* [Work request]:
Write out the full set of records below exactly.

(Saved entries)
++++++++++++++++++++

(* ===== verification/Syscalls.v ===== *)
(** The system calls of [sys/syscalls/syscalls.c]; [Asm] has the code that calls
    them. *)
From S2P Require Import Prelude Machine Lock Str Layout Interfaces PageTable Vmm Pmm KheapSpec Heap Vector Hashmap Lapic Sched Smp Stdio Env Vfs Tmpfs VfsOps.
Import Lock.Seq.

Definition USER_SPACE_END : Z := 0x00007FFFFFFFFFFF.

(** A sum of type [off_t]: outside its range it is undefined. *)
Definition off_add (a b : Z) : K Z :=
  if (- 2 ^ 63 <=? a + b) && (a + b <? 2 ^ 63) then mret (a + b) else fault.

Section syscalls.
Context (HHDM_OFFSET : Z) `{FA : !FrameAllocator HHDM_OFFSET} `{KH : KernelHeap} (heap_free : Z -> K unit) `{LC : LibC} (im : image).
(** [printf], with the arguments that [va_arg] reads. *)
Context (kprintf : Z -> list Z -> K unit).

Definition syscall_set_fs_base (pointer : Z) : K Z :=
  set_fs_base pointer ;; mret 0.

(** The node is used without a test for a null pointer. *)
Definition syscall_seek (fd offset whence : Z) : K Z :=
  node ← fd_to_node fd;
  new_off ← (if whence =? SEEK_SET then mret (Some offset)
             else if whence =? SEEK_CUR then pos ← ld 4 (node + node_offset); o ← off_add (s32 pos) offset; mret (Some o)
             else if whence =? SEEK_END then size ← ld 8 (node + node_st + off_st_size); o ← off_add (s64 size) offset; mret (Some o)
             else mret None);
  match new_off with
  | None => set_errno EINVAL ;; mret (-1)
  | Some new_off =>
      if new_off <? 0 then set_errno EINVAL ;; mret (-1)
      else st 4 (node + node_offset) (u32 new_off) ;; mret new_off
  end.

Definition syscall_read (fd buf count : Z) : K Z :=
  node ← fd_to_node fd;
  if node =? NULL then set_errno ENOENT ;; mret (-1)
  else
    pos ← ld 4 (node + node_offset);
    vfs_read im node buf count (u64 (s32 pos)).

(** The path that is created is the address of the function [basename]. *)
Definition syscall_openat (dirfd pathname flags mode : Z) : K Z :=
  dir ← fd_to_node dirfd;
  node ← vfs_open heap_free im dir pathname;
  if negb (node =? NULL) then node_to_fd node
  else if Z.land flags O_CREAT =? 0 then set_errno ENOENT ;; mret (-1)
  else
    parent ← path_to_parent heap_free im dir pathname;
    if parent =? NULL then set_errno ENOENT ;; mret (-1)
    else
      new_pathname ← strdup pathname;
      if new_pathname =? NULL then set_errno ENOMEM ;; mret (-1)
      else
        node ← vfs_create heap_free im parent (sym_basename im) S_IFREG;
        node_to_fd node.

(** Where an anonymous mapping goes; [None] is an invalid request. *)
Definition mmap_address (proc hint length flags pages : Z) : K (option Z) :=
  if negb (Z.land flags MAP_FIXED =? 0) then
    if (USER_SPACE_END <? hint) || (length =? 0) || (hint =? NULL) then set_errno EINVAL ;; mret None
    else mret (Some hint)
  else
    virt ← ld 8 (proc + process_anon_base);
    base ← ld 8 (proc + process_anon_base);
    st 8 (proc + process_anon_base) (u64 (base + u64 (pages * FRAME_SIZE))) ;;
    mret (Some virt).

Definition syscall_mmap (hint length prot flags fd offset : Z) : K Z :=
  thread ← get_current_thread;
  proc ← ld 8 (thread + thread_process);
  if Z.land flags MAP_ANON =? 0 then printf "Not implemented.\n" [] ;; mret MAP_FAILED
  else
    let pages := ALIGN_UP length FRAME_SIZE / FRAME_SIZE in
    virt ← mmap_address proc hint length flags pages;
    match virt with
    | None => mret MAP_FAILED
    | Some virt =>
        phys ← frame_calloc pages;
        if phys =? NULL then mret MAP_FAILED
        else
          pagemap ← ld 8 (proc + process_pagemap);
          vmm_map_pages HHDM_OFFSET pagemap phys virt
            (Z.lor (Z.lor (Z.lor (u64 prot) PTE_PRESENT) PTE_WRITABLE) PTE_USER) pages ;;
          mret virt
    end.

(** The string of the caller is the format. *)
Definition syscall_log (str : Z) : K unit := kprintf str [].

Definition syscall_exit_thread : K unit := dequeue_and_die HHDM_OFFSET heap_free.

End syscalls.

++++++++++++++++++++

* [Expected answer]:
(* ===== verification/Syscalls.v ===== *)
(** The system calls of [sys/syscalls/syscalls.c]; [Asm] has the code that calls
    them. *)
From S2P Require Import Prelude Machine Lock Str Layout Interfaces PageTable Vmm Pmm KheapSpec Heap Vector Hashmap Lapic Sched Smp Stdio Env Vfs Tmpfs VfsOps.
Import Lock.Seq.

Definition USER_SPACE_END : Z := 0x00007FFFFFFFFFFF.

(** A sum of type [off_t]: outside its range it is undefined. *)
Definition off_add (a b : Z) : K Z :=
  if (- 2 ^ 63 <=? a + b) && (a + b <? 2 ^ 63) then mret (a + b) else fault.

Section syscalls.
Context (HHDM_OFFSET : Z) `{FA : !FrameAllocator HHDM_OFFSET} `{KH : KernelHeap} (heap_free : Z -> K unit) `{LC : LibC} (im : image).
(** [printf], with the arguments that [va_arg] reads. *)
Context (kprintf : Z -> list Z -> K unit).

Definition syscall_set_fs_base (pointer : Z) : K Z :=
  set_fs_base pointer ;; mret 0.

(** The node is used without a test for a null pointer. *)
Definition syscall_seek (fd offset whence : Z) : K Z :=
  node ← fd_to_node fd;
  new_off ← (if whence =? SEEK_SET then mret (Some offset)
             else if whence =? SEEK_CUR then pos ← ld 4 (node + node_offset); o ← off_add (s32 pos) offset; mret (Some o)
             else if whence =? SEEK_END then size ← ld 8 (node + node_st + off_st_size); o ← off_add (s64 size) offset; mret (Some o)
             else mret None);
  match new_off with
  | None => set_errno EINVAL ;; mret (-1)
  | Some new_off =>
      if new_off <? 0 then set_errno EINVAL ;; mret (-1)
      else st 4 (node + node_offset) (u32 new_off) ;; mret new_off
  end.

Definition syscall_read (fd buf count : Z) : K Z :=
  node ← fd_to_node fd;
  if node =? NULL then set_errno ENOENT ;; mret (-1)
  else
    pos ← ld 4 (node + node_offset);
    vfs_read im node buf count (u64 (s32 pos)).

(** The path that is created is the address of the function [basename]. *)
Definition syscall_openat (dirfd pathname flags mode : Z) : K Z :=
  dir ← fd_to_node dirfd;
  node ← vfs_open heap_free im dir pathname;
  if negb (node =? NULL) then node_to_fd node
  else if Z.land flags O_CREAT =? 0 then set_errno ENOENT ;; mret (-1)
  else
    parent ← path_to_parent heap_free im dir pathname;
    if parent =? NULL then set_errno ENOENT ;; mret (-1)
    else
      new_pathname ← strdup pathname;
      if new_pathname =? NULL then set_errno ENOMEM ;; mret (-1)
      else
        node ← vfs_create heap_free im parent (sym_basename im) S_IFREG;
        node_to_fd node.

(** Where an anonymous mapping goes; [None] is an invalid request. *)
Definition mmap_address (proc hint length flags pages : Z) : K (option Z) :=
  if negb (Z.land flags MAP_FIXED =? 0) then
    if (USER_SPACE_END <? hint) || (length =? 0) || (hint =? NULL) then set_errno EINVAL ;; mret None
    else mret (Some hint)
  else
    virt ← ld 8 (proc + process_anon_base);
    base ← ld 8 (proc + process_anon_base);
    st 8 (proc + process_anon_base) (u64 (base + u64 (pages * FRAME_SIZE))) ;;
    mret (Some virt).

Definition syscall_mmap (hint length prot flags fd offset : Z) : K Z :=
  thread ← get_current_thread;
  proc ← ld 8 (thread + thread_process);
  if Z.land flags MAP_ANON =? 0 then printf "Not implemented.\n" [] ;; mret MAP_FAILED
  else
    let pages := ALIGN_UP length FRAME_SIZE / FRAME_SIZE in
    virt ← mmap_address proc hint length flags pages;
    match virt with
    | None => mret MAP_FAILED
    | Some virt =>
        phys ← frame_calloc pages;
        if phys =? NULL then mret MAP_FAILED
        else
          pagemap ← ld 8 (proc + process_pagemap);
          vmm_map_pages HHDM_OFFSET pagemap phys virt
            (Z.lor (Z.lor (Z.lor (u64 prot) PTE_PRESENT) PTE_WRITABLE) PTE_USER) pages ;;
          mret virt
    end.

(** The string of the caller is the format. *)
Definition syscall_log (str : Z) : K unit := kprintf str [].

Definition syscall_exit_thread : K unit := dequeue_and_die HHDM_OFFSET heap_free.

End syscalls.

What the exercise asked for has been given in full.